• Exercise instructions
Every line that contains "them" must be located and copied from the data.

Saved data entries
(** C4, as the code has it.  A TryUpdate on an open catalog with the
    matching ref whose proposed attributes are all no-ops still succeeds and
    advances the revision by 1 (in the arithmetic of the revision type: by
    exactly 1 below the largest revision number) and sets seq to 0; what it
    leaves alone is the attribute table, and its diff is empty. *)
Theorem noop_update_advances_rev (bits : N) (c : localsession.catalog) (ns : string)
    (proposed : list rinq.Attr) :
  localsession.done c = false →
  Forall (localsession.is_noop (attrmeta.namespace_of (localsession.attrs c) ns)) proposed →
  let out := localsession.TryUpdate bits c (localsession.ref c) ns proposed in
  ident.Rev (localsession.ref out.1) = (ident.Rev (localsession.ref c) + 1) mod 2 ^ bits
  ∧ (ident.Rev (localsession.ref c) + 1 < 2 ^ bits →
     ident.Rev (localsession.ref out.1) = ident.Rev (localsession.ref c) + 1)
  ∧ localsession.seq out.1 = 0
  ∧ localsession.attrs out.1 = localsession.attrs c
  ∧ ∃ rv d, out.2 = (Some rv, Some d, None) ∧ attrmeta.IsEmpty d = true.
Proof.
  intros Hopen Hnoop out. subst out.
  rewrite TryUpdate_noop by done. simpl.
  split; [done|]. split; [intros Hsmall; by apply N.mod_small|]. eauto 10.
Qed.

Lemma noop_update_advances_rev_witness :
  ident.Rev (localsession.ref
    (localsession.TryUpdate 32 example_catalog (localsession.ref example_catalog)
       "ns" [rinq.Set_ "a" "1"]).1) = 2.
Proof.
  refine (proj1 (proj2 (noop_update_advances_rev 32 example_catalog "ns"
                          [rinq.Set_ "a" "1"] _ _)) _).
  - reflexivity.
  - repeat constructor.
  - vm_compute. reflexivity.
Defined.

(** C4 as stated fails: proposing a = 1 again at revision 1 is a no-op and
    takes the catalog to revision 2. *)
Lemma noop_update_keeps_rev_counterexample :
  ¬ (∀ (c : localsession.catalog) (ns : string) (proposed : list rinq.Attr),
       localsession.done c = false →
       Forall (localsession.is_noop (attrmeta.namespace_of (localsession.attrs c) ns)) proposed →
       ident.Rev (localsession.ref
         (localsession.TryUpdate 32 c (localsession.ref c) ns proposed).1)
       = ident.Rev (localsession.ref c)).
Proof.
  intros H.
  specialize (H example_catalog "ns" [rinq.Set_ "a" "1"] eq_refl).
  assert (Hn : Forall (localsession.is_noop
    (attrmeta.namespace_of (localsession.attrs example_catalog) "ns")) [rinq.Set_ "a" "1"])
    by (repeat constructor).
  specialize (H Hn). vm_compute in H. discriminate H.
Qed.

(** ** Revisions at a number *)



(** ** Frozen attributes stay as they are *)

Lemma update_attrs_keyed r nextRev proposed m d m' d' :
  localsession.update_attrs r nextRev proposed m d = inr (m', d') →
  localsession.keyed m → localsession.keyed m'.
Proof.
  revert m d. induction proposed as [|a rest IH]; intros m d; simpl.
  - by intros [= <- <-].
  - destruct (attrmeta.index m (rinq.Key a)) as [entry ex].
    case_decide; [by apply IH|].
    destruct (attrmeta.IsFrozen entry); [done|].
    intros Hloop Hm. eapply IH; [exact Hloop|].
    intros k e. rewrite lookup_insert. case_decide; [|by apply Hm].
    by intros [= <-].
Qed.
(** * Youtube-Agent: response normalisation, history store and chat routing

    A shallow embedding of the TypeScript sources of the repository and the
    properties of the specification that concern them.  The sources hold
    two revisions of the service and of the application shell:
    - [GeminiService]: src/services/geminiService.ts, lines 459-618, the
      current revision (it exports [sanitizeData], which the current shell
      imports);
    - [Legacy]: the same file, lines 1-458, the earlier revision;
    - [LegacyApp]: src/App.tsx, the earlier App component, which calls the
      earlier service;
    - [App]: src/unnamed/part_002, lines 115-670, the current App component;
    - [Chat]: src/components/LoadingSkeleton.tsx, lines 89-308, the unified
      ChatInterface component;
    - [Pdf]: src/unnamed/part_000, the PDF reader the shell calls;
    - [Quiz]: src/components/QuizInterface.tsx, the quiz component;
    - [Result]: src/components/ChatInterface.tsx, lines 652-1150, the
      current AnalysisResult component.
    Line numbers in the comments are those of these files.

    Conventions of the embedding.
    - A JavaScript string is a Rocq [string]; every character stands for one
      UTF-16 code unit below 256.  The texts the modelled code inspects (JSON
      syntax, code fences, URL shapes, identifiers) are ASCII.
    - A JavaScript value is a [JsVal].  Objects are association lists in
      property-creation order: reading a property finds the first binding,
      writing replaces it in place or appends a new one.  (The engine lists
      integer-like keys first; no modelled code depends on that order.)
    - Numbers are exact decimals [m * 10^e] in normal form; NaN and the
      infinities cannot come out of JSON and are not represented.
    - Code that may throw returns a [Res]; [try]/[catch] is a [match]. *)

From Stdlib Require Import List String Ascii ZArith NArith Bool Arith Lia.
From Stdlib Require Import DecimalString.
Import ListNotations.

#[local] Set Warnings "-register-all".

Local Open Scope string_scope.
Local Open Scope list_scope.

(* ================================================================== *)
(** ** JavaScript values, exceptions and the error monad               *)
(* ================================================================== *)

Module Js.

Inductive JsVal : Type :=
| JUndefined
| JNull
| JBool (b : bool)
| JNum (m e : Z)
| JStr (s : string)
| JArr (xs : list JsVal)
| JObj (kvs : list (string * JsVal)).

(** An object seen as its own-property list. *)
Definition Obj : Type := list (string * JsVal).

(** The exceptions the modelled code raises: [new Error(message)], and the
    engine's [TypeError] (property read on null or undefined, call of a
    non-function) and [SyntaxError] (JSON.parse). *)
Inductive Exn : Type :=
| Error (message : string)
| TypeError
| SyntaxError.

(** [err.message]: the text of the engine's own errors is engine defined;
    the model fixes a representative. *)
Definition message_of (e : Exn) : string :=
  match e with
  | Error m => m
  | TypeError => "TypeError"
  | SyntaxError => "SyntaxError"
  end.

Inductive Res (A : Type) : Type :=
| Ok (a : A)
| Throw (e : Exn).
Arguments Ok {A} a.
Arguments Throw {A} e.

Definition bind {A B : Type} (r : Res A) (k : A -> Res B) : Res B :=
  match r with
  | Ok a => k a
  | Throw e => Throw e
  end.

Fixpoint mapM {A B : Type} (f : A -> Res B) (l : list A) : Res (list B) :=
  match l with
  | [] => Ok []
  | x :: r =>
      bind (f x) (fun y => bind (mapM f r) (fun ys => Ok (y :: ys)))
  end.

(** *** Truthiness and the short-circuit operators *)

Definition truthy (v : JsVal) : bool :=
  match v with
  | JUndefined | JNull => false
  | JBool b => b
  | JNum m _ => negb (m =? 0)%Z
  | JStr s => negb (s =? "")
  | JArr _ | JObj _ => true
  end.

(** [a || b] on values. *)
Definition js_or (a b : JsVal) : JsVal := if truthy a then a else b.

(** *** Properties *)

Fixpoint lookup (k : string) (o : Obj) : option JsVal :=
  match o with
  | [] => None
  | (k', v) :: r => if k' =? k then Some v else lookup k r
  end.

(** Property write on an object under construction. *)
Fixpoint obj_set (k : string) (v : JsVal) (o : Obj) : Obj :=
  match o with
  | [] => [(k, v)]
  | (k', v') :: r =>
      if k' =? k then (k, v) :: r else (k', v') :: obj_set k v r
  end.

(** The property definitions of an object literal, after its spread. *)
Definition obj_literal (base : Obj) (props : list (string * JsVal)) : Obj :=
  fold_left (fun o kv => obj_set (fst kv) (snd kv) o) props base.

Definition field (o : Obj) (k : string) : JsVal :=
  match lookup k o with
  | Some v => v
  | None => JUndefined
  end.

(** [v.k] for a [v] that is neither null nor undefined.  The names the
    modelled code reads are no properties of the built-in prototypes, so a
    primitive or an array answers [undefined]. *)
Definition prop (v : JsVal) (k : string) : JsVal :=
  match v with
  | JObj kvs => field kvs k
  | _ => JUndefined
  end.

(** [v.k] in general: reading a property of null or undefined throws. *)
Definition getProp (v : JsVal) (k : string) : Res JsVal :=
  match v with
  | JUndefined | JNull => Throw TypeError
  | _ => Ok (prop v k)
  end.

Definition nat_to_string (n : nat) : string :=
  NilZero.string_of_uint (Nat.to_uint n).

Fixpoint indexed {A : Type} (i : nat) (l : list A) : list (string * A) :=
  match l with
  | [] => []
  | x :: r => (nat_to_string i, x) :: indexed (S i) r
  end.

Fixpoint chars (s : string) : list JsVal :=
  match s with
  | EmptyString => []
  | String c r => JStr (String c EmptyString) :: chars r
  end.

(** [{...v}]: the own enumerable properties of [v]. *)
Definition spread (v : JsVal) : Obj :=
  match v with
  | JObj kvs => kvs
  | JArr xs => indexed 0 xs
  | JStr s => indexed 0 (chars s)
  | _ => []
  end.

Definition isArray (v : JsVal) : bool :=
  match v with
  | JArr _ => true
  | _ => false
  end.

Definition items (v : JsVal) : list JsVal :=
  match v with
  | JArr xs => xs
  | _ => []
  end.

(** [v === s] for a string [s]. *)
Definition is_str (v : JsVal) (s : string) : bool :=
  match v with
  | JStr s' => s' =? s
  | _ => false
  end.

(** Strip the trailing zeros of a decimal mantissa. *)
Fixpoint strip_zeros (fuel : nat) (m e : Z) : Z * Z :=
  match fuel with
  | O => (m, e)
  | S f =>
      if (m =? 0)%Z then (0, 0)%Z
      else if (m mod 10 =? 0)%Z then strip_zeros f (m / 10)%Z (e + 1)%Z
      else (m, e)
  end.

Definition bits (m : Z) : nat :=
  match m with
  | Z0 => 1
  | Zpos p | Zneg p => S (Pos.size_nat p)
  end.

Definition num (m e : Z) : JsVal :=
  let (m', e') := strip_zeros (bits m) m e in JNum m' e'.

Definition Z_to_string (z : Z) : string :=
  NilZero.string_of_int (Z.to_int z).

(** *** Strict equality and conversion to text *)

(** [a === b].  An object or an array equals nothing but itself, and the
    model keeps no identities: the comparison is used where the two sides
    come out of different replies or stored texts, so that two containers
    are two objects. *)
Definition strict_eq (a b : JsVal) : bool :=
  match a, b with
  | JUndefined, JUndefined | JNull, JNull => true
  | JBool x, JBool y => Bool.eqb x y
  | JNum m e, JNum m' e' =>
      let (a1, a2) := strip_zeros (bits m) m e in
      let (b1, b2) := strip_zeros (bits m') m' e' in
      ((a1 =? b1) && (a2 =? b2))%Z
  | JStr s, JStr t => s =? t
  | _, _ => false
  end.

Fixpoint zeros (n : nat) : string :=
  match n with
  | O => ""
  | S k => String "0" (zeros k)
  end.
...
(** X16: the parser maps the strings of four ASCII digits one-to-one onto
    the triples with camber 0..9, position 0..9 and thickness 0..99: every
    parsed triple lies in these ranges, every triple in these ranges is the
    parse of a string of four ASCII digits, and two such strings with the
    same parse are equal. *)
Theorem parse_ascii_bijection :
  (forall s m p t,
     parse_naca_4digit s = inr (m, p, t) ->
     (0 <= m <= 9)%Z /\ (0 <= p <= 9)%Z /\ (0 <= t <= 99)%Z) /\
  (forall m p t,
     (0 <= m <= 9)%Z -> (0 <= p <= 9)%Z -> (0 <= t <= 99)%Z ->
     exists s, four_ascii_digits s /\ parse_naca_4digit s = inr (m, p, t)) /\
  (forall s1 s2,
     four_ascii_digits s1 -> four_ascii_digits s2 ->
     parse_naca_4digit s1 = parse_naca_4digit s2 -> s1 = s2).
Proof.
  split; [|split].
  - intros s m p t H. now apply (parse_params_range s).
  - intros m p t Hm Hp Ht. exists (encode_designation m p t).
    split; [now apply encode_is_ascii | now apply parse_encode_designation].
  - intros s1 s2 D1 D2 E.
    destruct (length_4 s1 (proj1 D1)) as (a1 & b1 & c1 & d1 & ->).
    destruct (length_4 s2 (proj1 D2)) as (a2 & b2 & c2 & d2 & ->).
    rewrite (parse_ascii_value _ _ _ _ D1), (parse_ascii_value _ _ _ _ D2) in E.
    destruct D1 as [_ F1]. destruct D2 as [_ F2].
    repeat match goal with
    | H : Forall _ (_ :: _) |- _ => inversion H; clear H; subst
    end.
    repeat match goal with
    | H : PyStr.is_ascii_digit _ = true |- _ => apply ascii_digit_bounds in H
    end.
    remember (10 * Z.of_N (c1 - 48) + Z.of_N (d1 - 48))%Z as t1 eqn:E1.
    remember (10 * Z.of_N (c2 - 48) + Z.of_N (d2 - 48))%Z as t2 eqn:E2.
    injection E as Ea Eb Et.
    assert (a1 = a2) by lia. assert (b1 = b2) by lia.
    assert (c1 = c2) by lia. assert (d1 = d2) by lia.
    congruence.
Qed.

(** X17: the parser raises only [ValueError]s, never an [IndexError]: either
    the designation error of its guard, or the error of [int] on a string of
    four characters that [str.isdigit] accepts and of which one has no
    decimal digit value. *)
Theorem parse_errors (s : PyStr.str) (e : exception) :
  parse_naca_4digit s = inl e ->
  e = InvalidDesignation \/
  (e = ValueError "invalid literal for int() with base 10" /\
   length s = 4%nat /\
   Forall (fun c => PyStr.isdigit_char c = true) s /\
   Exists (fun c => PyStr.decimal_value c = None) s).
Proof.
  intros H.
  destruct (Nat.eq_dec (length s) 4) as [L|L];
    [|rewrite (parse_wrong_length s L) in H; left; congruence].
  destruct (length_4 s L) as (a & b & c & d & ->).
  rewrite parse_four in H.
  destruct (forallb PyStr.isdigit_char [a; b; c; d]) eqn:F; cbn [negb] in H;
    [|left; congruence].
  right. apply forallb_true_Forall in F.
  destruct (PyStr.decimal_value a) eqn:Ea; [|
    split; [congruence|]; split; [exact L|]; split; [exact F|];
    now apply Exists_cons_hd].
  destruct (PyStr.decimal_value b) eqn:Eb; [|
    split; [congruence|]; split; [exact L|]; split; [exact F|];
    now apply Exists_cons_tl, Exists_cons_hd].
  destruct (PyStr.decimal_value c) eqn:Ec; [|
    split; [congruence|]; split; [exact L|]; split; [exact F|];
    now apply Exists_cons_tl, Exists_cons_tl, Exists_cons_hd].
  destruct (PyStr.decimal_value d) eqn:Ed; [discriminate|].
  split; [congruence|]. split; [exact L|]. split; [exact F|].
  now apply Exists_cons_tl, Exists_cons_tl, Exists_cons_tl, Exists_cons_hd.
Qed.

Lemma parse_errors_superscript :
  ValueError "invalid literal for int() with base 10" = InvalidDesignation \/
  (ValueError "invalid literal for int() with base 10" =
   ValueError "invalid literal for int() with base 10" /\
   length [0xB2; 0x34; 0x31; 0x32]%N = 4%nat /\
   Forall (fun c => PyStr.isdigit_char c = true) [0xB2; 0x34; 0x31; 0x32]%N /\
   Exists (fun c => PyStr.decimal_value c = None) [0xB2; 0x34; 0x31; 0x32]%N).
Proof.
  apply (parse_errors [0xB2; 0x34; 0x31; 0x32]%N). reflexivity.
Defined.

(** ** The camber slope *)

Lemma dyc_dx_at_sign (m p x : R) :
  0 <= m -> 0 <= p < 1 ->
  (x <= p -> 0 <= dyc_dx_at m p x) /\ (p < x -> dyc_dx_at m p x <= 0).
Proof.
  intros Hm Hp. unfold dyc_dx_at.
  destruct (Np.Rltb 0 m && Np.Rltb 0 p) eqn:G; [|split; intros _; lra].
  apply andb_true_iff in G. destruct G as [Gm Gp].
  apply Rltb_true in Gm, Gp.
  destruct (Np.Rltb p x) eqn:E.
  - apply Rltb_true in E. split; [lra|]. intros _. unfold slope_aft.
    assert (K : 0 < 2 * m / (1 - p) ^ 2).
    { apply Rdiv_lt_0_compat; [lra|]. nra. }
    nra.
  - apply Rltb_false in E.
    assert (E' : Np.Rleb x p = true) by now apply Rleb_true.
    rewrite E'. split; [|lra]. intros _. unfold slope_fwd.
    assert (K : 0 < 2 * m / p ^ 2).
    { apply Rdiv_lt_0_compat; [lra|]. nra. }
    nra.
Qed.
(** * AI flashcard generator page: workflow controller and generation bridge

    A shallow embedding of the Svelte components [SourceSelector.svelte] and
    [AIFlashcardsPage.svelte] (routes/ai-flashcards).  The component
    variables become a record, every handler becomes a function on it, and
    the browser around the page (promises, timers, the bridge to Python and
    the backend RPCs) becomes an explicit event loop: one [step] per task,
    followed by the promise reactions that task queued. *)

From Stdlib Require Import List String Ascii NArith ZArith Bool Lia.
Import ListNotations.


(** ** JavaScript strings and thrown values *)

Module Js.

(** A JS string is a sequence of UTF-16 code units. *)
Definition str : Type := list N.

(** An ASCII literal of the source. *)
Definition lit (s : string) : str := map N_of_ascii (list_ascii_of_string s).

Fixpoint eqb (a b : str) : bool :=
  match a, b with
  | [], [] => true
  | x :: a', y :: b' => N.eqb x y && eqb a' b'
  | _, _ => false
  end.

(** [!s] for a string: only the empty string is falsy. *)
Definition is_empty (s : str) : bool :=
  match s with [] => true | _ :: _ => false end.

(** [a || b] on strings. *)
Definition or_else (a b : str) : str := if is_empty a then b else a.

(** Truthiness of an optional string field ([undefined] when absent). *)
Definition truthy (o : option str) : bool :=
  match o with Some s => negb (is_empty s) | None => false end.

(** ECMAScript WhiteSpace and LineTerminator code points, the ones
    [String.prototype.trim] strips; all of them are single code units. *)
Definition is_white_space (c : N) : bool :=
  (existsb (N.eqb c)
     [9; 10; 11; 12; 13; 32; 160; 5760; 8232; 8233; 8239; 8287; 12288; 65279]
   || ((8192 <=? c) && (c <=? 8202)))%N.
...
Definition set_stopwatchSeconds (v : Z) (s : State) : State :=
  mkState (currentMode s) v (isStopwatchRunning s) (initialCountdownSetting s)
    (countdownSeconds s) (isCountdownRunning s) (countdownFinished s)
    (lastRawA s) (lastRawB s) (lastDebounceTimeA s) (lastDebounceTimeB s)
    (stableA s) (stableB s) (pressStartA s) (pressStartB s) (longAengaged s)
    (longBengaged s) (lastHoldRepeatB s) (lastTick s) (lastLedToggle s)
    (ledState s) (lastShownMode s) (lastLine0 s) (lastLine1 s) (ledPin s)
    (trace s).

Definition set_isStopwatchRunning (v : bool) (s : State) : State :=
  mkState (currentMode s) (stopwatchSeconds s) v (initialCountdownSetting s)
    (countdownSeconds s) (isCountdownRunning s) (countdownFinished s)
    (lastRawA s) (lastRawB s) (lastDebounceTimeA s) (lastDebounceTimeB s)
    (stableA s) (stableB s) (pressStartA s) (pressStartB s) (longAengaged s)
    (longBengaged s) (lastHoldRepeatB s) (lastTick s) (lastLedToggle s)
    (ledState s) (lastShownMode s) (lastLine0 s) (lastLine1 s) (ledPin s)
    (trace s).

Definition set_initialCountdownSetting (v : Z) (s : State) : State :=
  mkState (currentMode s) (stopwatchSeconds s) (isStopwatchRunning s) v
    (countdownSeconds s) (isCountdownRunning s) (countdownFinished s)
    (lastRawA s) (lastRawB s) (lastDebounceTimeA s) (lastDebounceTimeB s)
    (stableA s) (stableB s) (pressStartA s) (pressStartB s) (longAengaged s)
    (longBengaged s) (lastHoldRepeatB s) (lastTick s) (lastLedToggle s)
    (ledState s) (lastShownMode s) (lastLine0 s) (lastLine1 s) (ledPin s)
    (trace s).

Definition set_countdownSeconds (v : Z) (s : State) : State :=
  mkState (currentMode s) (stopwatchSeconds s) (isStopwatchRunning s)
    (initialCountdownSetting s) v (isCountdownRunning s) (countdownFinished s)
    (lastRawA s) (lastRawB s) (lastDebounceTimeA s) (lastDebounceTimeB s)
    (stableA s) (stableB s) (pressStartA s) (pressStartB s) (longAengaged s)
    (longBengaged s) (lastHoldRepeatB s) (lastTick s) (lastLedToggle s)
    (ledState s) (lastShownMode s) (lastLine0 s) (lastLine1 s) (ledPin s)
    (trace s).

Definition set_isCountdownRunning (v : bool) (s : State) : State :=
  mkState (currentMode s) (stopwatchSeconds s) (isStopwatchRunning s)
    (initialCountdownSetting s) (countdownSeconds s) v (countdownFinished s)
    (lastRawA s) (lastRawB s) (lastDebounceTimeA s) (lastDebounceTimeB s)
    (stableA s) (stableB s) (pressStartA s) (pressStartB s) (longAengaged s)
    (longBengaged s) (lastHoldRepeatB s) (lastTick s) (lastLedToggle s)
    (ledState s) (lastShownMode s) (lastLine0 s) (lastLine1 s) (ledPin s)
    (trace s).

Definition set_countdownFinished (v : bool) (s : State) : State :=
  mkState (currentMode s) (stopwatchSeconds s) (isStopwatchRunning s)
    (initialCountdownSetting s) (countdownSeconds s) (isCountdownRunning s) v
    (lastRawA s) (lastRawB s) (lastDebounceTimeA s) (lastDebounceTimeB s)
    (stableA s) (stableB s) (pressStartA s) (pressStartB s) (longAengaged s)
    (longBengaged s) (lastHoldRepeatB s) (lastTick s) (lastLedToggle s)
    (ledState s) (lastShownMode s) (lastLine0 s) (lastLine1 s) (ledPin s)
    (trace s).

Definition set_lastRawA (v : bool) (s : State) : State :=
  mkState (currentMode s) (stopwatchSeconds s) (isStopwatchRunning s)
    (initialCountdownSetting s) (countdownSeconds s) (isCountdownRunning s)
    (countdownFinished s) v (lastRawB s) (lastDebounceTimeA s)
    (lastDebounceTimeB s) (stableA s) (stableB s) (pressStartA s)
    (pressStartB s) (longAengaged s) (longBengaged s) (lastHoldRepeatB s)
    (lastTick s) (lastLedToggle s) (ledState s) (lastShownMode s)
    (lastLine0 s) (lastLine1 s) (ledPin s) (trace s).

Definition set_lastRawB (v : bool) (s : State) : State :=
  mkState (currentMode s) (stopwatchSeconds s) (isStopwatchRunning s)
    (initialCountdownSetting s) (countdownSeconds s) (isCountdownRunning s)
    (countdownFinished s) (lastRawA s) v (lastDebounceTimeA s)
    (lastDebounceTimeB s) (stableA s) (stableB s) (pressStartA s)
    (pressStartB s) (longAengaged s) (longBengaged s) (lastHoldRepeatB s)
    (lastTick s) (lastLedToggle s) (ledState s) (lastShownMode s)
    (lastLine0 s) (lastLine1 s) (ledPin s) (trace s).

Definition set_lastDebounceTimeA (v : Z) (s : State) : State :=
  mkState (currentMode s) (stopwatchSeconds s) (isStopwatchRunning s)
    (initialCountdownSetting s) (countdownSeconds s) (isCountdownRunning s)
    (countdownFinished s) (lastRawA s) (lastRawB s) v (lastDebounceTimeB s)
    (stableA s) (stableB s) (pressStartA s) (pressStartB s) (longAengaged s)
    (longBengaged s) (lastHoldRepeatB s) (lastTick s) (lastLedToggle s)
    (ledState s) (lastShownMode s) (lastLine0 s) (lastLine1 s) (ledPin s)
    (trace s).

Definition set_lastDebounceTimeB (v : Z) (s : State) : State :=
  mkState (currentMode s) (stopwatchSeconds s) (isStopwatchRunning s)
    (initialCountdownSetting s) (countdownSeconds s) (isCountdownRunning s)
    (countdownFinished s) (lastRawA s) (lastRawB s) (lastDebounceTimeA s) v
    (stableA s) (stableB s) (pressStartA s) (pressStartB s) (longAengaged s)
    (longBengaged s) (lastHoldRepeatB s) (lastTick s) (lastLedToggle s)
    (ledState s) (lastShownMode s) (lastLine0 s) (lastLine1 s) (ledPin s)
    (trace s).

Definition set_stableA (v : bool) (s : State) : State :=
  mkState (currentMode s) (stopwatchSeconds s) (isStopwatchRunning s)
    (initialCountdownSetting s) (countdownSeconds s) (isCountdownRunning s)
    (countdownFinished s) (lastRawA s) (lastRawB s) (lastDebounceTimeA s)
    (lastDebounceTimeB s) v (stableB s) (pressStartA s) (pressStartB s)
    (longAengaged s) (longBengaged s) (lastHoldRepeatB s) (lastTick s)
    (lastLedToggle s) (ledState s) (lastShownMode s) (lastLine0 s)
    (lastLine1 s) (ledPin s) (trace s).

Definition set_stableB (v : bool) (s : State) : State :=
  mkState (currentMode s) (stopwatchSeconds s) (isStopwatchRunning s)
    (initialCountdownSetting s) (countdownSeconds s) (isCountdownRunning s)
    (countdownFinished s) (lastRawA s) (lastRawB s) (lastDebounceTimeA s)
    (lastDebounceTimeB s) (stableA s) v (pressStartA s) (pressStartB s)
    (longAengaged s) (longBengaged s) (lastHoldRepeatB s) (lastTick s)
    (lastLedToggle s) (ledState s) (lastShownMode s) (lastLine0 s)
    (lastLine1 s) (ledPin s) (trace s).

• Written answer
    properties of the specification that concern them.  The sources hold
    [String.prototype.trim] strips; all of them are single code units. *)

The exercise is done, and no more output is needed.